Release date: Mar. 9, 1972 (New York City)
Director: Peter Bogdanovich
Cinematography: László Kovács
Starring: Barbra Streisand, Ryan O’Neal, Madeleine Kahn
Screenwriters: Buck Henry and · David Newman & Robert Benton
Awards: Writers’ Guild of America: Best Comedy Written Directly for the Screen (All three screenwriters)


What’s Up, Doc? is Peter bogdanovich’s 1972 attempt

to out-screw the quintessential screwball comedy, 1938’s “Bringing Up Baby.” Unlike its predecessor, however, which flopped miserably at the time then attained cult status, What’s Up, Doc? was politely appreciated on release and then largely written off as a fun piece of fluff, enjoyable enough but unremarkable, then forgotten.

But this just demonstrates Hollywood’s (and thus the public’s) bias against comedy in general, for Hollywood’s self-esteem problem always manifests as longing to be taken so very seriously, as art—though, paradoxically, the films that most deserve to be considered art are mostly foreign-language and/or independent productions.

Hollywood’s way of dealing with that affront is to relegate the first category to the children’s table, with its very own special just-like-the-real grownups award; and ignore the independents entirely.

What’s Up, Doc? is not just a forgettable pot-boiler, a half-hearted repurposing of some tired plotline. It’s a brilliantly-written, perfectly-cast farce that not only fixes the seventies esthetic in amber, but is meticulously directed with the kind of attention to detail and choreographed precision that this quirky genre demands. As a result, both the wise-cracking dialog and the physical comedy gleam like a well-polished hand grenade. I believe it deserves to be a cult classic in its own right.

The formula for screwball comedy is fairly straightforward: There must be a nerdy, earnest male (in this case, Howard Bannister, a distracted musicologist doing research on the musical properties of igneous rocks, played by Ryan O’Neal) and a plucky, independent, heroine who shatters every gender norm of ladylike behavior, and whose unending stream-of-consciousness chatter makes perfect sense, to her—in 1930’s parlance, “a dizzy dame with a screw loose” (Judy Maxwell, a multiple-college drop-out, or more accurately, reject, with a gift for gab, a superficial knowledge of an astounding range of scholarly subjects, and the magical ability to turn any situation, no matter how mundane, into a life-or-death crisis, played by Barbra Streisand).

The gender norms being reversed, it is now up to the hapless male lead to grow a pair, man up and show himself worthy of dealing with this uppity female. He’s become too soft, it seems, sitting around his lab, instead of toiling in the mine. The disruptive heroine is the corrective, so to speak, the vein of coal just waiting for his pickaxe. He has to awaken his sleeping masculinity to match and contain dizzy dame’s unruly energy. Society—and his lonely heart—demand nothing less!

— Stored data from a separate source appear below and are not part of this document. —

(** X13. On a reader made with [ignore_header=false], [header()] called
    first returns the first row, and the iteration that follows gives the
    rows after it, none of them missing. *)
Theorem header_then_iterate (g : agen Row) (x : Row) (xs : list Row) :
  agen_yields g = x :: xs ->
  agen_ending g <> Raised StopAsyncIteration ->
  fst (header (new_reader g false None)) = Ok x /\
  iterate (snd (header (new_reader g false None))) = (xs, agen_ending g).
Proof.
  intros Hy Hend. unfold header, capture_header. simpl.
  destruct (anext_cases g) as [[Hnil _]|[y [H1 [H2 H3]]]];
    [rewrite Hnil in Hy; discriminate|].
  destruct (anext g) as [r g']. simpl in *. subst r.
  rewrite Hy in H2. inversion H2; subst. split; [reflexivity|].
  rewrite <- H3.
  apply (iterate_all {| _aiter := g'; _ignore_header := false;
                        _header := AnextAwaited |}).
  simpl. now rewrite H3.
Qed.

Lemma header_then_iterate_witness :
  iterate (snd (header (sample_reader sample_lines false))) =
  ([[str "1"; str "2"]; [str "3"; str "4"]], Returned).
Proof.
  refine (proj2 (@header_then_iterate
                   (reader_compressed plain_env sample_lines None 16384
                      "excel" [])
                   [str "a"; str "b"]
                   [[str "1"; str "2"]; [str "3"; str "4"]] _ _)).
  - vm_compute. reflexivity.
  - vm_compute. discriminate.
Defined.
Lemma insert_desc_sorted (x : scored num) (l : list (scored num)) :
  total_order -> transitive_order ->
  StronglySorted before l -> StronglySorted before (insert_desc x l).
Proof.
  intros Htot Htr. induction 1 as [|y l Hl IH Hy]; simpl.
  - repeat constructor.
  - destruct (desc_leb (sc_similarity y) (sc_similarity x)) eqn:Hyx.
    + constructor; [done|].
      rewrite Forall_forall. intros z Hz.
      rewrite insert_desc_perm in Hz. apply elem_of_cons in Hz as [->|Hz].
      * exact Hyx.
      * rewrite Forall_forall in Hy. by apply Hy.
    + assert (Hxy : before x y).
      { unfold before. destruct (desc_leb_total (sc_similarity x)
                                   (sc_similarity y) Htot); congruence. }
      constructor; [by constructor|].
      constructor; [done|].
      eapply Forall_impl; [exact Hy|]. intros z Hz.
      unfold before in *. by eapply desc_leb_trans.
Qed.

Lemma order_by_similarity_desc_sorted (l : list (scored num)) :
  total_order -> transitive_order ->
  StronglySorted before (order_by_similarity_desc l).
Proof.
  intros Htot Htr. induction l as [|x l IH]; simpl; [constructor|].
  by apply insert_desc_sorted.
Qed.

(** *** [DISTINCT] *)

Lemma elem_of_distinct {A : Type} `{EqDecision A} (seen l : list A) (x : A) :
  x ∈ distinct seen l <-> x ∈ l /\ x ∉ seen.
Proof.
  revert seen. induction l as [|y l IH]; intros seen; simpl.
  - split; [by intros ?%elem_of_nil | by intros [?%elem_of_nil _]].
  - case_bool_decide as Hy.
    + rewrite IH, elem_of_cons. split; [tauto|].
      intros [[->|Hx] Hn]; [done | tauto].
    + rewrite !elem_of_cons, IH, elem_of_cons. split.
      * intros [->|[Hx Hn]]; [tauto|]. split; [tauto|].
        intros Hs. apply Hn. by right.
      * intros [[->|Hx] Hn]; [by left|].
        destruct (decide (x = y)) as [->|Hne]; [by left|].
        right. split; [done|]. intros [?|?]; done.
Qed.

Lemma distinct_NoDup {A : Type} `{EqDecision A} (seen l : list A) :
  NoDup (distinct seen l).
Proof.
  revert seen. induction l as [|y l IH]; intros seen; simpl; [constructor|].
  case_bool_decide; [apply IH|].
  constructor; [|apply IH].
  rewrite elem_of_distinct, elem_of_cons. tauto.
Qed.

(** *** Rows after grouping *)

Lemma joined_rows_keys (g : graph num) (ps : list (scored num))
    (r : (option string * option string) * supplier_entry * warehouse_entry) :
  r ∈ joined_rows g ps -> r.1.1 ∈ group_key <$> ps.
Proof.
  unfold joined_rows. rewrite list_elem_of_bind. intros (p & Hr & Hp).
  apply list_elem_of_bind in Hr as (s & Hr & _).
  apply list_elem_of_bind in Hr as (w & Hr & _).
  apply list_elem_of_singleton in Hr as ->. simpl.
  apply list_elem_of_fmap. by exists p.
Qed.

Lemma aggregate_length_le (g : graph num) (ps : list (scored num)) :
  length (aggregate (joined_rows g ps)) <= length ps.
Proof.
  unfold aggregate.
  rewrite length_fmap, (Permutation_length (group_order_perm _)).
  rewrite <- (length_fmap group_key ps).
  apply submseteq_length, NoDup_submseteq; [apply distinct_NoDup|].
  intros k [Hk _]%elem_of_distinct.
  apply list_elem_of_fmap in Hk as (r & -> & Hr).
  by eapply joined_rows_keys.
Qed.

Lemma StronglySorted_lookup_lt {A : Type} (R : relation A) (l : list A)
    (i j : nat) (x y : A) :
  StronglySorted R l -> i < j -> l !! i = Some x -> l !! j = Some y -> R x y.
Proof.
  intros Hs. revert i j. induction Hs as [|z l Hl IH Hz]; intros i j Hij Hi Hj.
  - done.
  - destruct j as [|j]; [lia|]. simpl in Hj. destruct i as [|i]; simpl in Hi.
    + injection Hi as ->. rewrite Forall_forall in Hz.
      apply Hz. apply list_elem_of_lookup. by exists j.
    + apply (IH i j); [lia|done..].
Qed.

Lemma distinct_skip_seen {A : Type} `{EqDecision A} (seen l rest : list A) :
  (forall x, x ∈ l -> x ∈ seen) ->
  distinct seen (l ++ rest) = distinct seen rest.
Proof.
  induction l as [|x l IH]; intros Hseen; simpl; [done|].
  rewrite bool_decide_eq_true_2 by (apply Hseen; left).
  apply IH. intros y Hy. apply Hseen. by right.
Qed.

Lemma distinct_block {A : Type} `{EqDecision A} (seen l rest : list A)
    (k : A) :
  l <> [] -> (forall x, x ∈ l -> x = k) ->
  distinct seen (l ++ rest) = distinct seen (k :: rest).
Proof.
  destruct l as [|x l]; [done|]. intros _ Hall.
  assert (x = k) as -> by (apply Hall; left).
  simpl. case_bool_decide as Hk.
  - apply distinct_skip_seen. intros y Hy.
    assert (y = k) as -> by (apply Hall; by right). done.
  - f_equal. apply distinct_skip_seen. intros y Hy.
    assert (y = k) as -> by (apply Hall; by right). left.
Qed.

Lemma distinct_bind {A B K : Type} `{EqDecision K} (rows_of : A -> list B)
    (key : B -> K) (k : A -> K) (ps : list A) (seen : list K) :
  (forall p, rows_of p <> [] /\ forall r, r ∈ rows_of p -> key r = k p) ->
  distinct seen (key <$> (ps ≫= rows_of)) = distinct seen (k <$> ps).
Proof.
  intros Hrows. revert seen. induction ps as [|p ps IH]; intros seen; [done|].
  rewrite bind_cons, fmap_app, fmap_cons.
  destruct (Hrows p) as [Hne Hkey].
  rewrite (distinct_block seen (key <$> rows_of p) _ (k p)).
  - simpl. case_bool_decide; by rewrite IH.
  - by destruct (rows_of p).
  - intros x (r & -> & Hr)%list_elem_of_fmap. by apply Hkey.
Qed.

Lemma optional_rows_nonempty (found : list (node num)) :
  optional_rows found <> [].
Proof. by destruct found. Qed.

Lemma suppliers_of_nonempty (g : graph num) (p : nat) :
  suppliers_of g p <> [].
Proof. apply optional_rows_nonempty. Qed.

Lemma warehouses_of_nonempty (g : graph num) (p : nat) :
  warehouses_of g p <> [].
Proof. apply optional_rows_nonempty. Qed.

(** The keys of the grouped rows are the keys of the ranked products,
    each once. *)
Lemma joined_rows_distinct_keys (g : graph num) (ps : list (scored num)) :
  distinct [] ((fun r => r.1.1) <$> joined_rows g ps)
  = distinct [] (group_key <$> ps).
Proof.
  unfold joined_rows.
  apply distinct_bind. intros p. split.
  - pose proof (suppliers_of_nonempty g (sc_id p)) as Hs.
    pose proof (warehouses_of_nonempty g (sc_id p)) as Hw.
    destruct (suppliers_of g (sc_id p)) as [|s ss]; [done|].
    destruct (warehouses_of g (sc_id p)) as [|w ws]; done.
  - intros r (s & Hr & _)%list_elem_of_bind.
    apply list_elem_of_bind in Hr as (w & Hr & _).
    by apply list_elem_of_singleton in Hr as ->.
Qed.
(** In the correction range [int(correction * 10)] is defined and lies between
    -3276 and 3276. *)
Lemma int_of_scaled_correction_tight (v : float) :
  (- 327.6 <=? v)%float = true -> (v <=? 327.6)%float = true ->
  exists raw_value, int_of_float (v * 10)%float = Ok raw_value /\
                    -3276 <= raw_value <= 3276.
Proof.
  intros Hlo Hhi. unfold int_of_float. rewrite mul_spec.
  change (Prim2SF 10) with (S754_finite false 5629499534213120 (-49)).
  destruct (in_correction_range_shape v Hlo Hhi)
    as [[s Hs] | (s & m & e & Hv & Hd & He)].
  - rewrite Hs. exists 0. split; [reflexivity | lia].
  - destruct (in_correction_range_finite v s m e Hlo Hhi Hv) as [Hm Hme].
    rewrite Hv. unfold SF64mul, SFmul.
    pose proof (Zdigits2_mul m 5629499534213120) as Hmul.
    change (Zpos (digits2_pos 5629499534213120)) with 53 in Hmul.
    destruct (binary_round_aux_magnitude (xorb s false)
                (Zpos (m * 5629499534213120)) (e + -49) loc_Exact 13)
      as [Hr | (m' & e' & Hr & _)]; cbn [Zdigits2]; try lia.
    + rewrite Hr. exists 0. split; [reflexivity | lia].
    + destruct (binary_round_aux_value (xorb s false) (Zpos (m * 5629499534213120))
                  (e + -49) loc_Exact m' e' (Pos2Z.is_nonneg _) Hr) as [Hee Hval].
      rewrite Hr.
      exists (trunc_finite (xorb s false) m' e'). split; [reflexivity |].
      apply (trunc_finite_le (xorb s false) m' e' (e + -49) 3276);
        [exact Hee | lia |].
      apply Z.le_lt_trans with (1 := Hval).
      rewrite fexp_binary64. cbn [Zdigits2]. rewrite Pos2Z.inj_mul.
      apply scaled_correction_fits; [exact Hm | exact Hme | lia | lia].
Qed.

(** ** The codec on the correction range *)

(** X1: in the correction range the encoded value is the two's complement of
a count of tenths between -3276 and 3276: it lies in [0, 3276] or in
[62260, 65535]. *)
Theorem encode_temperature_correction_range (v : float) :
  (- 327.6 <=? v)%float = true -> (v <=? 327.6)%float = true ->
  exists raw, encode_temperature v = Ok raw /\
              (0 <= raw <= 3276 \/ 62260 <= raw <= 65535).
Proof.
  intros Hlo Hhi.
  destruct (int_of_scaled_correction_tight v Hlo Hhi) as (r & Hr & Hb).
  unfold encode_temperature. rewrite Hr. cbn [exc_bind].
  eexists. split; [reflexivity |].
  destruct (Z.ltb_spec r 0); lia.
Qed.

Lemma encode_temperature_correction_range_witness :
  exists raw, encode_temperature 327.6 = Ok raw /\
              (0 <= raw <= 3276 \/ 62260 <= raw <= 65535).
Proof.
  apply (encode_temperature_correction_range 327.6); reflexivity.
Defined.

(** X2: a correction in the range reads back as its tenths, truncated toward
zero: decoding the register [encode_temperature] produces gives
[int(correction * 10) / 10.0]. *)
Theorem correction_reads_back_truncated (v : float) :
  (- 327.6 <=? v)%float = true -> (v <=? 327.6)%float = true ->
  exists tenths raw,
    int_of_float (v * 10)%float = Ok tenths /\
    -3276 <= tenths <= 3276 /\
    encode_temperature v = Ok raw /\
    decode_temperature raw = Ok (Some (exact_float tenths / 10)%float).
Proof.
  intros Hlo Hhi.
  destruct (int_of_scaled_correction_tight v Hlo Hhi) as (r & Hr & Hb).
  exists r, (if r <? 0 then r + 65536 else r).
  split; [exact Hr |]. split; [exact Hb |].
  split; [unfold encode_temperature; rewrite Hr; reflexivity |].
  rewrite decode_temperature_register
    by (unfold is_register; destruct (Z.ltb_spec r 0); lia).
  unfold signed16.
  destruct (Z.ltb_spec r 0) as [Hneg | Hpos].
  - replace (r + 65536 =? 32768) with false by (symmetry; apply Z.eqb_neq; lia).
    replace (r + 65536 >? 32767) with true by (symmetry; apply Z.gtb_lt; lia).
    replace (r + 65536 - 65536) with r by lia. reflexivity.
  - replace (r =? 32768) with false by (symmetry; apply Z.eqb_neq; lia).
    replace (r >? 32767) with false
      by (symmetry; rewrite Z.gtb_ltb; apply Z.ltb_ge; lia).
    reflexivity.
Qed.

Lemma correction_reads_back_truncated_witness :
  encode_temperature 0.19 = Ok 1 /\
  decode_temperature 1 = Ok (Some 0.1%float).
Proof.
  destruct (correction_reads_back_truncated 0.19 eq_refl eq_refl)
    as (tenths & raw & Hint & _ & Henc & Hdec).
  vm_compute in Hint. injection Hint as <-.
  assert (raw = 1) as -> by (vm_compute in Henc; congruence).
  split; [exact Henc | exact Hdec].
Defined.

(** X3: every register value but the sentinel survives decoding and encoding
again, also outside the correction range; what it decodes to lies between
-3276.7 and 3276.7. *)
Theorem encode_decode_wire_round_trip (raw : Z) :
  is_register raw -> raw <> 0x8000 ->
  exists t, decode_temperature raw = Ok (Some t) /\
            encode_temperature t = Ok raw /\
            (- 3276.7 <=? t)%float = true /\ (t <=? 3276.7)%float = true.
Proof.
  intros Hraw Hne.
  pose proof (zrange_forallb
    (fun r => (r =? 0x8000) ||
              match decode_temperature r with
              | Ok (Some f) => same_encoded (encode_temperature f) r
                               && (- 3276.7 <=? f)%float && (f <=? 3276.7)%float
              | _ => false
              end)
    (Z.to_nat 65536) 0) as Hall.
  specialize (Hall ltac:(vm_compute; reflexivity) raw).
  unfold is_register in Hraw. rewrite Z2Nat.id in Hall by lia.
  specialize (Hall ltac:(lia)).
  apply orb_prop in Hall. destruct Hall as [Hs | Hd].
  - apply Z.eqb_eq in Hs. contradiction.
  - destruct (decode_temperature raw) as [[f | ] | e]; try discriminate.
    apply andb_prop in Hd. destruct Hd as [Hd Hhi].
    apply andb_prop in Hd. destruct Hd as [Hd Hlo].
    exists f. repeat split; try assumption. apply same_encoded_eq, Hd.
Qed.
(** * Verification of the portfolio page's enhancement script (src/index.js)

    A shallow embedding of the script's event handlers over a small model of
    the DOM: class lists are ordered token lists, attributes are optional
    strings, pixel offsets are integers, node lists are lists in document
    order and an element is identified by its position in its node list.
    Handlers are functions from page state to page state; code that can
    throw runs in a state-and-exception monad, so that whatever was mutated
    before the exception stays mutated, as it does in the browser. *)

From stdpp Require Import base list strings gmap.
From Stdlib Require Import ZArith Lia Ascii.

Local Open Scope string_scope.
Local Open Scope list_scope.

(** ** JavaScript values used by the script *)
Module JS.

(** An attribute or dataset entry: [None] is [null] / [undefined]. *)
Definition attr := option string.

(** Truthiness of an attribute value: absent and empty are both falsy. *)
Definition truthy (a : attr) : bool :=
  match a with
  | Some s => negb (bool_decide (s = ""))
  | None => false
  end.

(** [a || d] for an attribute value [a] and a string literal [d]. *)
Definition or_default (a : attr) (d : string) : string :=
  match a with
  | Some s => if bool_decide (s = "") then d else s
  | None => d
  end.

(** Assigning a possibly undefined value to a reflected string property
    stringifies it. *)
Definition to_string (a : attr) : string :=
  match a with
  | Some s => s
  | None => "undefined"
  end.

(** [s.substring(1)]. *)
Definition substring1 (s : string) : string :=
  match s with
  | EmptyString => EmptyString
  | String _ r => r
  end.

(** [a || b] on numbers: zero is the falsy number. *)
Definition or_num (a b : Z) : Z := if Z.eqb a 0 then b else a.

(** The console methods the script calls: [log], [warn] and [error]. *)
Inductive level := Log | Warn | Error.

(** Exceptions the script can raise. *)
Inductive exn := TypeError (msg : string) | SyntaxError (msg : string).

End JS.

(** ** DOMTokenList *)
Module ClassList.

Abbreviation t := (list string).

Definition contains (c : string) (l : t) : bool := bool_decide (c ∈ l).

Definition add (c : string) (l : t) : t :=
  if contains c l then l else l ++ [c].

Definition remove (c : string) (l : t) : t := filter (λ x, x ≠ c) l.

Definition toggle (c : string) (l : t) : t :=
  if contains c l then remove c l else add c l.

End ClassList.

(** ** Loops over node lists *)
Module Dom.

If you’ve read anything by maverick cultural critic and self-appointed shit-disturber Camille Paglia—her early work such as the brilliant “Sexual Personae,” before she turned into a tiresome neoliberal and started scolding gay men for interrupting Catholic masses and victim-blaming them for AIDS—you will instantly recognize what is taking place: The rational, organizing, male Apollonian principle, with its civilizing tyranny of the eye and its illusion of safe, crystalline boundaries, under assault by Mother Nature, the Dionysian renderer of flesh and the juicy, melting, roiling underbelly of the Eternal Feminine. The female lead in any screwball comedy is the catalyst, the messy disrupter exploding from the bowels of the earth; the kickstarter who penetrates the hard, blustering male armor and reveals the fragility and fear underneath. Screwball comedy, indeed, farce in general, always showcases male sexual anxiety and the male’s desperate attempt to neutralize its perceived source: “unpredictable, irrational, devouring”— Woman.


Thus, Streisand’s character is such a vortex of chaos that she causes multiple-car pile-ups simply by crossing the street. Like a science experiment, screwball asks what if…?, lobs a grenade of sexual energy into everyday life, and invites us to watch it explode like one of Judy’s classrooms.

(And, by the way, despite Barbra’s curious insistence on creating high-minded dramas that showcase her “serious” acting chops, she has always been a born comedienne.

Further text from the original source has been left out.